■ Work to complete
What lines of the data below hold the string "into"? Copy each one.

- Opening Delimiter -

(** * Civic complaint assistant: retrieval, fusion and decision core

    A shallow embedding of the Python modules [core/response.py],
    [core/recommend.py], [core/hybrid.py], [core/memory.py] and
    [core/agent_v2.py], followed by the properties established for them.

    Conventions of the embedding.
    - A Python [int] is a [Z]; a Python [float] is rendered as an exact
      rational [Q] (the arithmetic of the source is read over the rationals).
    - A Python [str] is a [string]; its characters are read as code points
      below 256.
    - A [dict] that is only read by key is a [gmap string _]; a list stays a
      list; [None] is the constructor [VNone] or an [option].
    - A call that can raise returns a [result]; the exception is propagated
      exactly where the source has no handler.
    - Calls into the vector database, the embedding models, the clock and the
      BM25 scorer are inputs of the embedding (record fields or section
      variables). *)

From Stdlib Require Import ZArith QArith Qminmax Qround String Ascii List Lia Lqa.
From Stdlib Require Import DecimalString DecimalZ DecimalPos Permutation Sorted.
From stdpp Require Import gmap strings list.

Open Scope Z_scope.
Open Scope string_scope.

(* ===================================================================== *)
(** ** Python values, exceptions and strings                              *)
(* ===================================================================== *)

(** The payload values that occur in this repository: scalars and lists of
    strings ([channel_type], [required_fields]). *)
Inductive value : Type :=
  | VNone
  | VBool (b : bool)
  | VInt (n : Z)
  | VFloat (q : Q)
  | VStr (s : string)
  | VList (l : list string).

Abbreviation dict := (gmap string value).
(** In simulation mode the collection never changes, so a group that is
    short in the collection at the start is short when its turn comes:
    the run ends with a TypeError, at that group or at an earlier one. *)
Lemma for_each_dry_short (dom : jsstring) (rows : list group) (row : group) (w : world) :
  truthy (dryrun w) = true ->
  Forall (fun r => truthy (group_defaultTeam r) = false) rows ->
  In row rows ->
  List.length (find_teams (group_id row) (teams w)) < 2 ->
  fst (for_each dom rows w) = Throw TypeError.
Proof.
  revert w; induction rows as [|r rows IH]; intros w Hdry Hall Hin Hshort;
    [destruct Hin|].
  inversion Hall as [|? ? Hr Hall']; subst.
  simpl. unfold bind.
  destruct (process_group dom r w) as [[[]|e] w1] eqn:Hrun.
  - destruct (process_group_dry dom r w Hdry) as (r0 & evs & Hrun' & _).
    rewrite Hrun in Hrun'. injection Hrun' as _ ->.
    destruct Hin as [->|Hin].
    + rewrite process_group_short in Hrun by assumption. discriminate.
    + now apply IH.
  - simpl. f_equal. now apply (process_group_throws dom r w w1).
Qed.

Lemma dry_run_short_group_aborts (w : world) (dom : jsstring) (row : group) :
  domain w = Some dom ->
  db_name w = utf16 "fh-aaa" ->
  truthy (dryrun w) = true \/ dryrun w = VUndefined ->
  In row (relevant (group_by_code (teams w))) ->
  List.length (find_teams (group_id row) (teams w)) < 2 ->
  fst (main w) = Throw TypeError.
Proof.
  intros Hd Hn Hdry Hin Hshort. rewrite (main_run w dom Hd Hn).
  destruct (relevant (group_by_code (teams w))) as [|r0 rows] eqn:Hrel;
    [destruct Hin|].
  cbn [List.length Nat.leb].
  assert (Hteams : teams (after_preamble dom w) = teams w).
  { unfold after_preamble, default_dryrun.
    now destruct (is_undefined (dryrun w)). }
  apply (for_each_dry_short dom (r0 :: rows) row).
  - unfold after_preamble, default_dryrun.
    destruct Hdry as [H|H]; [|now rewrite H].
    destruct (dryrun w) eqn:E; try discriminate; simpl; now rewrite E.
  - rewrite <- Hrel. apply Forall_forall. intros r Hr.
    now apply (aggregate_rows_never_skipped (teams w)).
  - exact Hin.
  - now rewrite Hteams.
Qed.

- Closing Delimiter -
- Opening Delimiter -

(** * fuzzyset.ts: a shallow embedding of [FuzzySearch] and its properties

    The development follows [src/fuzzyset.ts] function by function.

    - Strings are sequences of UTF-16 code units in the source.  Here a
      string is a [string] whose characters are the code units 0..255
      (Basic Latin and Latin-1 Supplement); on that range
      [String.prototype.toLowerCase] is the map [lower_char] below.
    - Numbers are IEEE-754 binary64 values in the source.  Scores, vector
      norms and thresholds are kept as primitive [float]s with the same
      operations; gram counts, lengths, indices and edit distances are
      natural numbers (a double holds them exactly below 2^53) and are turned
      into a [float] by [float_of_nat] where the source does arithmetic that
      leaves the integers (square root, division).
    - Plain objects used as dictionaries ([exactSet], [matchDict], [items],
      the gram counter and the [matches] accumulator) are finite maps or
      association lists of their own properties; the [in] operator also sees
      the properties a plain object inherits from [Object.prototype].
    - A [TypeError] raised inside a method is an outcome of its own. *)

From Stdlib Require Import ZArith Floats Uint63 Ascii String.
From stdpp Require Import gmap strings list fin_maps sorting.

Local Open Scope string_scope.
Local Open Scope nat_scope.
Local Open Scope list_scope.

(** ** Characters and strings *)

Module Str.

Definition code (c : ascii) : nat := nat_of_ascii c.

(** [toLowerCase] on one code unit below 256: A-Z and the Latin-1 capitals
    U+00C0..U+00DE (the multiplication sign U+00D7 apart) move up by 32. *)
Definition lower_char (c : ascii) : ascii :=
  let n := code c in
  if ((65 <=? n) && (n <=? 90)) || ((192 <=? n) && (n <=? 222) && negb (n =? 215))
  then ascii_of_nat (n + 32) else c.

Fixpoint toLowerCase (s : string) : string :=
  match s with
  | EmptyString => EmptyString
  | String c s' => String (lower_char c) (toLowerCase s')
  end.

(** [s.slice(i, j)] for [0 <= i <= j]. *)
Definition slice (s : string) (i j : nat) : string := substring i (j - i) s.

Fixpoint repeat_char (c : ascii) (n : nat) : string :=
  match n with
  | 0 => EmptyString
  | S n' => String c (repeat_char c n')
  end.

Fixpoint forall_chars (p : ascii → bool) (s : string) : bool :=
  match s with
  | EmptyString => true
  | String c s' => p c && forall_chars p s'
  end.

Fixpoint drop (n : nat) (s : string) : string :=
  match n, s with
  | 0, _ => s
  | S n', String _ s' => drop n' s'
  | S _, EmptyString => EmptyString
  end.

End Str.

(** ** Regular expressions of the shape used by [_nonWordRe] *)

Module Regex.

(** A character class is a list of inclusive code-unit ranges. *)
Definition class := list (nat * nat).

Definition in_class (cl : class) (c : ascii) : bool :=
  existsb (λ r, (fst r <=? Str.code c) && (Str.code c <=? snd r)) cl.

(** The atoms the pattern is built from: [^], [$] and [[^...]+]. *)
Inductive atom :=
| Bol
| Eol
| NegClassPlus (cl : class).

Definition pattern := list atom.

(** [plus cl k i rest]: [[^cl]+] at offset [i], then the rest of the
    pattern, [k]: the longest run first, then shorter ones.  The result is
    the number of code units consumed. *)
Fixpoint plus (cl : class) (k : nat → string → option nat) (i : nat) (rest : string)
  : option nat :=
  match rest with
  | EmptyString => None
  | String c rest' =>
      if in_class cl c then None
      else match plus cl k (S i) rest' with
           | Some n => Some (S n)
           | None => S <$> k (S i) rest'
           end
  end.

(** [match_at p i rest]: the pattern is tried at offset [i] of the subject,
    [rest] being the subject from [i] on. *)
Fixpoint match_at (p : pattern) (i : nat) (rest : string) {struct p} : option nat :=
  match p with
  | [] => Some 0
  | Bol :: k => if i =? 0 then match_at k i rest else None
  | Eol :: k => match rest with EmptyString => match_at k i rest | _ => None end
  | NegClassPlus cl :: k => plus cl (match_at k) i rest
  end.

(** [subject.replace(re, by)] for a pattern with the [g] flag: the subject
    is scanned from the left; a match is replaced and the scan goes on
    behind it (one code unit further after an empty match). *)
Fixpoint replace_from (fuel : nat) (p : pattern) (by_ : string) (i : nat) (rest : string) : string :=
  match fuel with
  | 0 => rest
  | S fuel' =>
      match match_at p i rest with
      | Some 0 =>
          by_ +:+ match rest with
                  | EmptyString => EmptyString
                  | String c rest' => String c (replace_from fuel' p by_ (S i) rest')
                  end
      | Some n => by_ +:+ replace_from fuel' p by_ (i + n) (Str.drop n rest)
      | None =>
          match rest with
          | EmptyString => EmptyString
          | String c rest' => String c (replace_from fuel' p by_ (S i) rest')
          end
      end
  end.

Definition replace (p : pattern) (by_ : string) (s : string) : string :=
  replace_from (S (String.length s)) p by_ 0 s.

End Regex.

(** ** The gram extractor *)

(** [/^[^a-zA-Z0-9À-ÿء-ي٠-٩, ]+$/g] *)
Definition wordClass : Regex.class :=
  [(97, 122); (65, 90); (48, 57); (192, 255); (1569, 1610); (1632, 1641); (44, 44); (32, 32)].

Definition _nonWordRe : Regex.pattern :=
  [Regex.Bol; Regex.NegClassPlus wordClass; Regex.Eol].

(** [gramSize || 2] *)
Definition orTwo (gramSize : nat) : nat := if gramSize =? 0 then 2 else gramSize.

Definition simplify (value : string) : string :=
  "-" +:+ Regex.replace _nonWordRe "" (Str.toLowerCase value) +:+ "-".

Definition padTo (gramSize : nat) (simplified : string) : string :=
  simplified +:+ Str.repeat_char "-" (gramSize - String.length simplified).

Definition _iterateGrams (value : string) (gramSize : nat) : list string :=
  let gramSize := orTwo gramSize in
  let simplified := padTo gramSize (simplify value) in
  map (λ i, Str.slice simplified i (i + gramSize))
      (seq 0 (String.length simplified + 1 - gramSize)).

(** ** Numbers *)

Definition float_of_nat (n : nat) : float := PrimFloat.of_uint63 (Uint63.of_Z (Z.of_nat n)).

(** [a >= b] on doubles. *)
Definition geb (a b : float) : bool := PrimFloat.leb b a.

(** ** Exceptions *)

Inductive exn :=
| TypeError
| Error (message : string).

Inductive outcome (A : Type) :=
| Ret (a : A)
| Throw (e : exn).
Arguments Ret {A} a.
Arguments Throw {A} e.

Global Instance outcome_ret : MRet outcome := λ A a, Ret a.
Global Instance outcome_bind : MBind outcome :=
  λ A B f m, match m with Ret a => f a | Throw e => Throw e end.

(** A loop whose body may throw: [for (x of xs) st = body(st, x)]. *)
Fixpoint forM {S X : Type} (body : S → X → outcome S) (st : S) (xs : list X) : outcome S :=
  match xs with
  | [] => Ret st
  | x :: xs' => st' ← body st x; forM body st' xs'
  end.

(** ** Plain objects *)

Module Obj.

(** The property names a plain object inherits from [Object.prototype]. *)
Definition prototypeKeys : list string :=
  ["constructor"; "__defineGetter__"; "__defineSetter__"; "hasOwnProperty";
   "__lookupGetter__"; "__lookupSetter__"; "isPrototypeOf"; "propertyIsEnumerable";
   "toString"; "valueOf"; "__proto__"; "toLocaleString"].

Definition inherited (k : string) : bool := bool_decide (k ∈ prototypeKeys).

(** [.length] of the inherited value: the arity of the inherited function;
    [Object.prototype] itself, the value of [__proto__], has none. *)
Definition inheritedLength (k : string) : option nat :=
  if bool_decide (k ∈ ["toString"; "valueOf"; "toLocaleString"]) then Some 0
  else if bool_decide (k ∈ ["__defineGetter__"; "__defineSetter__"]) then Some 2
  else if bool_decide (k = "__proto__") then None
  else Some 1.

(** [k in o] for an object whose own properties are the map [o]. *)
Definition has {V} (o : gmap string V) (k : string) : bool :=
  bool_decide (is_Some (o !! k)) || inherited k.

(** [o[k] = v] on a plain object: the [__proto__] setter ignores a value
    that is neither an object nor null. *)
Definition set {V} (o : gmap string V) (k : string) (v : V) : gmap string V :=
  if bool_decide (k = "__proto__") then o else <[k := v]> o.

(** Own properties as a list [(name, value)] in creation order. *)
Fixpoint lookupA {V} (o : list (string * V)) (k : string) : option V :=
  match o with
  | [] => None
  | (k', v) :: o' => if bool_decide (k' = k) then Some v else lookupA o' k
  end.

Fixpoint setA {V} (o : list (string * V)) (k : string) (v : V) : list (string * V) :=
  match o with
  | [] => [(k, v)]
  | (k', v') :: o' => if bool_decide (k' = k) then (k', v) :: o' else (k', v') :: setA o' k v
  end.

- Closing Delimiter -

■ Answer box
    - Calls into the vector database, the embedding models, the clock and the
      into a [float] by [float_of_nat] where the source does arithmetic that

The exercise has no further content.